A ação, considerada sem precedentes por autoridades locais, foi justificada com base na Homerule Act, uma lei federal que permite o uso da Guarda Nacional em situações de invasão, rebelião ou quando o presidente afirma estar impedido de executar as leis com as forças regulares.
Medida enfrenta resistência local
A prefeita de Washington D.C., Muriel Bowser, do Partido Democrata, rebateu a alegação de emergência. Ela afirmou que os índices de criminalidade na capital caíram desde 2023, contrariando a narrativa do governo federal. Dados do Departamento de Polícia local apontam que o crime violento recuou 26% no último ano, atingindo o menor patamar em três décadas.

O procurador-geral do distrito, Brian Schwalb, classificou a intervenção como “desnecessária e ilegal” e prometeu adotar todas as medidas jurídicas cabíveis contra a decisão.

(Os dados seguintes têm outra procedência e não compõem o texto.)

(* ===== verification/VmState.v ===== *)
(** The interpreter's state and its operand-stack helpers:
    [kira-vm-runtime/src/interp.rs], [interp/helpers.rs], [error.rs].

    An instruction is a computation over the VM and the frame it runs in.  It
    ends normally or stops: with a trap of the source, at a point where control
    passes to host capabilities outside this model ([Crosses]), where the source
    would panic ([Panics]), or in a recursion over the heap that does not end, as
    it does not on a value that holds itself ([Overflows]).  The operand stack, the frame stack and the
    list of running [Drop] bodies are [Vec]s used as stacks, their top first.
    The scratch buffers the source keeps for their capacity are always empty
    between operations and are not part of the state. *)

From stdpp Require Import gmap strings.
From S2P Require Import Prelude.
From S2P Require Import AbiOps.
From S2P Require Import Instruction.
From S2P Require Import Tasks.
From S2P Require Import Channels.
From S2P Require Import Foreign.
From S2P Require Import Validate.
From S2P Require Import IntWidth.
From S2P Require Import DecimalNumber.
From S2P Require Import NativeState.
From S2P Require Import Heap.

(** ** Errors: [VmError], the variants these instructions raise *)

Inductive NativeStateOperation := Op_Store | Op_UserData.

Inductive VmError :=
| E_UnexpectedSuspend
| E_DivideByZero
| E_IntegerOverflow (spelling : IntWidth)
| E_ShiftOutOfRange (count bits : Z)
| E_NarrowingOutOfRange (value : Z) (spelling : IntWidth)
| E_TypeCastFailed (actual expected : Z)
| E_FloatToIntOutOfRange (value : Z)
| E_StackUnderflow
| E_TypeMismatch (expected : string)
| E_UnknownFunction (index : Z)
| E_ArityMismatch (function expected : Z) (got : nat)
| E_NativeStateValueMismatch (operation : NativeStateOperation) (kind : string)
| E_BadJump (target : Z)
| E_CallDepthExceeded
| E_FrameUnderflow
| E_BadDispatch
| E_UnprintableValue
| E_NotAStruct
| E_NoSuchField (index : Z)
| E_LocalSlotOutOfRange (slot : Z)
| E_StringConstantOutOfRange (index : Z)
| E_ConstantUninitialized (slot : Z)
| E_EmptyFieldPath
| E_NotAnArray
| E_NotAString
| E_NotAWholeNumber
| E_IndexOutOfBounds
| E_NegativeIndex
| E_StringIndexOutOfBounds
| E_InvertedSubstring
| E_ArrayTooLong
| E_NotAnEnum
| E_NotACell
| E_MissingEnumPayload
| E_NumberTrap (e : DecimalError)
| E_Aborted (message : rstring)
| E_Task (trap : TaskTrap)
| E_Channel (trap : ChannelTrap)
| E_Module (e : ModuleValidateError)
| E_NoEntrypoint
| E_NativeEntry (function : Z)
| E_DanglingRoot (root : Z)
| E_UncrossableExport (function : Z) (kind : string)
| E_RootSpaceExhausted.

Inductive Stop :=
| Trap (e : VmError)
| Crosses
| Panics
| Overflows.

(** ** State *)

(** Whether the host answers [channel_op] from a table of its own. *)
Class HostChannels := { host_channels : bool }.

(** [ResolvedStep]. *)
Inductive ResolvedStep := RS_Field (index : Z) | RS_Index (index : Z).

Record Writeback := { w_param : Z; w_slot : Z; w_steps : list ResolvedStep }.

Record Frame := {
  func : Z;
  pc : nat;
  locals : list Value;
  live : list bool;
  writebacks : list Writeback;
  capture : list Z
}.

Record Vm := {
  heap : Heap;
  stack : list Value;
  constants : list Value;
  initializing_constants : bool;
  pending_capture : list Z;
  captured : list (Z * Value);
  tasks : TaskExecutor;
  channels : ChannelExecutor;
  frame_cache : list Frame;
  running_drops : list (nat * nat);
  slice_budget : option Z;
  (** Lines handed to [host.write_line]. *)
  written : list rstring
}.

Definition with_heap (h : Heap) (v : Vm) : Vm :=
  {| heap := h; stack := stack v; constants := constants v;
     initializing_constants := initializing_constants v; pending_capture := pending_capture v;
     captured := captured v; tasks := tasks v; channels := channels v; frame_cache := frame_cache v;
     running_drops := running_drops v; slice_budget := slice_budget v; written := written v |}.

Definition with_stack (s : list Value) (v : Vm) : Vm :=
  {| heap := heap v; stack := s; constants := constants v;
     initializing_constants := initializing_constants v; pending_capture := pending_capture v;
     captured := captured v; tasks := tasks v; channels := channels v; frame_cache := frame_cache v;
     running_drops := running_drops v; slice_budget := slice_budget v; written := written v |}.

Definition with_constants (c : list Value) (busy : bool) (v : Vm) : Vm :=
  {| heap := heap v; stack := stack v; constants := c;
     initializing_constants := busy; pending_capture := pending_capture v;
     captured := captured v; tasks := tasks v; channels := channels v; frame_cache := frame_cache v;
     running_drops := running_drops v; slice_budget := slice_budget v; written := written v |}.

Definition with_capture (pending : list Z) (done : list (Z * Value)) (v : Vm) : Vm :=
  {| heap := heap v; stack := stack v; constants := constants v;
     initializing_constants := initializing_constants v; pending_capture := pending;
     captured := done; tasks := tasks v; channels := channels v; frame_cache := frame_cache v;
     running_drops := running_drops v; slice_budget := slice_budget v; written := written v |}.

Definition with_executors (t : TaskExecutor) (c : ChannelExecutor) (v : Vm) : Vm :=
  {| heap := heap v; stack := stack v; constants := constants v;
     initializing_constants := initializing_constants v; pending_capture := pending_capture v;
     captured := captured v; tasks := t; channels := c; frame_cache := frame_cache v;
     running_drops := running_drops v; slice_budget := slice_budget v; written := written v |}.

Definition with_cache (fs : list Frame) (v : Vm) : Vm :=
  {| heap := heap v; stack := stack v; constants := constants v;
     initializing_constants := initializing_constants v; pending_capture := pending_capture v;
     captured := captured v; tasks := tasks v; channels := channels v; frame_cache := fs;
     running_drops := running_drops v; slice_budget := slice_budget v; written := written v |}.

Definition with_drops (d : list (nat * nat)) (v : Vm) : Vm :=
  {| heap := heap v; stack := stack v; constants := constants v;
     initializing_constants := initializing_constants v; pending_capture := pending_capture v;
     captured := captured v; tasks := tasks v; channels := channels v; frame_cache := frame_cache v;
     running_drops := d; slice_budget := slice_budget v; written := written v |}.

Definition with_budget (b : option Z) (v : Vm) : Vm :=
  {| heap := heap v; stack := stack v; constants := constants v;
     initializing_constants := initializing_constants v; pending_capture := pending_capture v;
     captured := captured v; tasks := tasks v; channels := channels v; frame_cache := frame_cache v;
     running_drops := running_drops v; slice_budget := b; written := written v |}.

Definition with_written (w : list rstring) (v : Vm) : Vm :=
  {| heap := heap v; stack := stack v; constants := constants v;
     initializing_constants := initializing_constants v; pending_capture := pending_capture v;
     captured := captured v; tasks := tasks v; channels := channels v; frame_cache := frame_cache v;
     running_drops := running_drops v; slice_budget := slice_budget v; written := w |}.

Definition set_pc (n : nat) (f : Frame) : Frame :=
  {| func := func f; pc := n; locals := locals f; live := live f; writebacks := writebacks f;
     capture := capture f |}.
Definition set_locals (l : list Value) (b : list bool) (f : Frame) : Frame :=
  {| func := func f; pc := pc f; locals := l; live := b; writebacks := writebacks f;
     capture := capture f |}.
Definition set_writebacks (w : list Writeback) (f : Frame) : Frame :=
  {| func := func f; pc := pc f; locals := locals f; live := live f; writebacks := w;
     capture := capture f |}.
Definition set_capture (c : list Z) (f : Frame) : Frame :=
  {| func := func f; pc := pc f; locals := locals f; live := live f; writebacks := writebacks f;
     capture := c |}.

(** ** Computations *)

(** [&mut self] and [&mut Frame], failing with a [Stop]. *)
Definition State : Type := Vm * Frame.
Abbreviation M := (st State Stop).

Definition trap {A} (e : VmError) : M A := st_fail (Trap e).
Definition crosses {A} : M A := st_fail Crosses.
Definition panics {A} : M A := st_fail Panics.

Definition get_vm : M Vm := fun s => (s, Ok s.1).
Definition get_frame : M Frame := fun s => (s, Ok s.2).
Definition put_vm (f : Vm -> Vm) : M unit := fun s => ((f s.1, s.2), Ok tt).
Definition put_frame (f : Frame -> Frame) : M unit := fun s => ((s.1, f s.2), Ok tt).
Definition get_heap : M Heap := fun s => (s, Ok (heap s.1)).

(** A heap operation, with and without an answer. *)
Definition on_heap {A} (f : Heap -> Heap * A) : M A := fun s =>
  let '(h, a) := f (heap s.1) in ((with_heap h s.1, s.2), Ok a).
Definition heap_do (f : Heap -> Heap) : M unit := on_heap (fun h => (f h, tt)).

(** [ok_or]. *)
Definition need {A} (o : option A) (e : VmError) : M A :=
  match o with Some a => mret a | None => trap e end.

(** [if let Err(error) = .. { cleanup; return Err(error) }]. *)
Definition on_trap {A} (m : M A) (cleanup : M unit) : M A := fun s =>
  match m s with
  | (s, Err (Trap e)) => match cleanup s with (s, Ok _) => (s, Err (Trap e)) | (s, Err e) => (s, Err e) end
  | r => r
  end.

(** An index into a [Vec] the source does without a check. *)
Definition index_or_panic {A} (l : list A) (i : nat) : M A :=
  match l !! i with Some a => mret a | None => panics end.

(** ** The operand stack *)

Section Stack.
Context {host : Host} {allocator : Allocator}.

Definition push (v : Value) : M unit := put_vm (fun vm => with_stack (v :: stack vm) vm).

Definition pop : M Value := fun s =>
  match stack s.1 with
  | v :: rest => ((with_stack rest s.1, s.2), Ok v)
  | [] => (s, Err (Trap E_StackUnderflow))
  end.

Definition drop_v (v : Value) : M unit := heap_do (drop_value v).

(** [discard]. *)
Definition discard (vs : list Value) : M unit := heap_do (drop_all drop_value vs).

Definition mismatch {A} (v : Value) (expected : string) : M A :=
  _ ← drop_v v; trap (E_TypeMismatch expected).

(** [pop_operands]: the top of the stack first; on underflow what was popped is
    released. *)
Fixpoint pop_operands_from (popped : list Value) (count : nat) : M (list Value) :=
  match count with
  | O => mret popped
  | S count => v ← on_trap pop (discard popped); pop_operands_from (popped ++ [v]) count
  end.
Definition pop_operands (count : nat) : M (list Value) := pop_operands_from [] count.

Definition pop_int : M Z :=
  v ← pop; match v with V_Int i => mret i | other => mismatch other "Int" end.
Definition pop_float : M Z :=
  v ← pop; match v with V_Float x => mret x | other => mismatch other "Float" end.
Definition pop_bool : M bool :=
  v ← pop; match v with V_Bool b => mret b | other => mismatch other "Bool" end.
Definition pop_str : M nat :=
  v ← pop; match v with V_Str id => mret id | other => mismatch other "String" end.

(** [Heap::free]. *)
Definition free_str (id : nat) : M unit := heap_do (free_str_at id).

Definition pop_two_str : M (nat * nat) :=
  rhs ← pop_str;
  lhs ← on_trap pop_str (free_str rhs);
  mret (lhs, rhs).

Definition pop_foreign_pointer : M Z :=
  v ← pop;
  match v with V_RawPtr address => mret address | other => mismatch other "a pointer into C storage" end.

(** [self.stack.split_off(len - count)]: the top [count] values in the order
    they were pushed. *)
Definition split_off (count : nat) : M (list Value) := fun s =>
  let st := stack s.1 in
  if decide (count <= length st)%nat
  then ((with_stack (drop count st) s.1, s.2), Ok (rev (firstn count st)))
  else (s, Err (Trap E_StackUnderflow)).
End Stack.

Washington D.C. não é um estado, mas sim uma região administrativa especial, onde o presidente possui prerrogativas ampliadas. Ainda assim, a decisão de federalizar o controle da segurança pública foi interpretada por veículos da imprensa norte-americana como uma extrapolação do poder executivo.
Foco na população em situação de rua
No domingo (10), Trump pediu publicamente que todas as pessoas em situação de rua deixassem a cidade “imediatamente”. O governo, segundo ele, ofereceria abrigos “longe da capital”. Em coletiva na Casa Branca, o republicano afirmou que pretende tornar Washington “mais segura e bonita do que nunca”.
Segundo relatório do Departamento de Habitação, a capital norte-americana somava, em 2024, mais de 5,6 mil pessoas em situação de rua, número que coloca a cidade na 15ª posição entre os maiores centros urbanos dos EUA neste quesito.
Precedente recente em Los Angeles
Desde que reassumiu a presidência em janeiro, Trump tem recorrido com frequência à Guarda Nacional para reforçar ações de segurança pública. Em Los Angeles, enviou mais de duas mil tropas para conter protestos contra suas políticas migratórias, mesmo sem o aval do governador Gavin Newsom. O caso de Washington D.C., porém, é o primeiro a envolver a intervenção direta na estrutura de segurança de um distrito federal inteiro.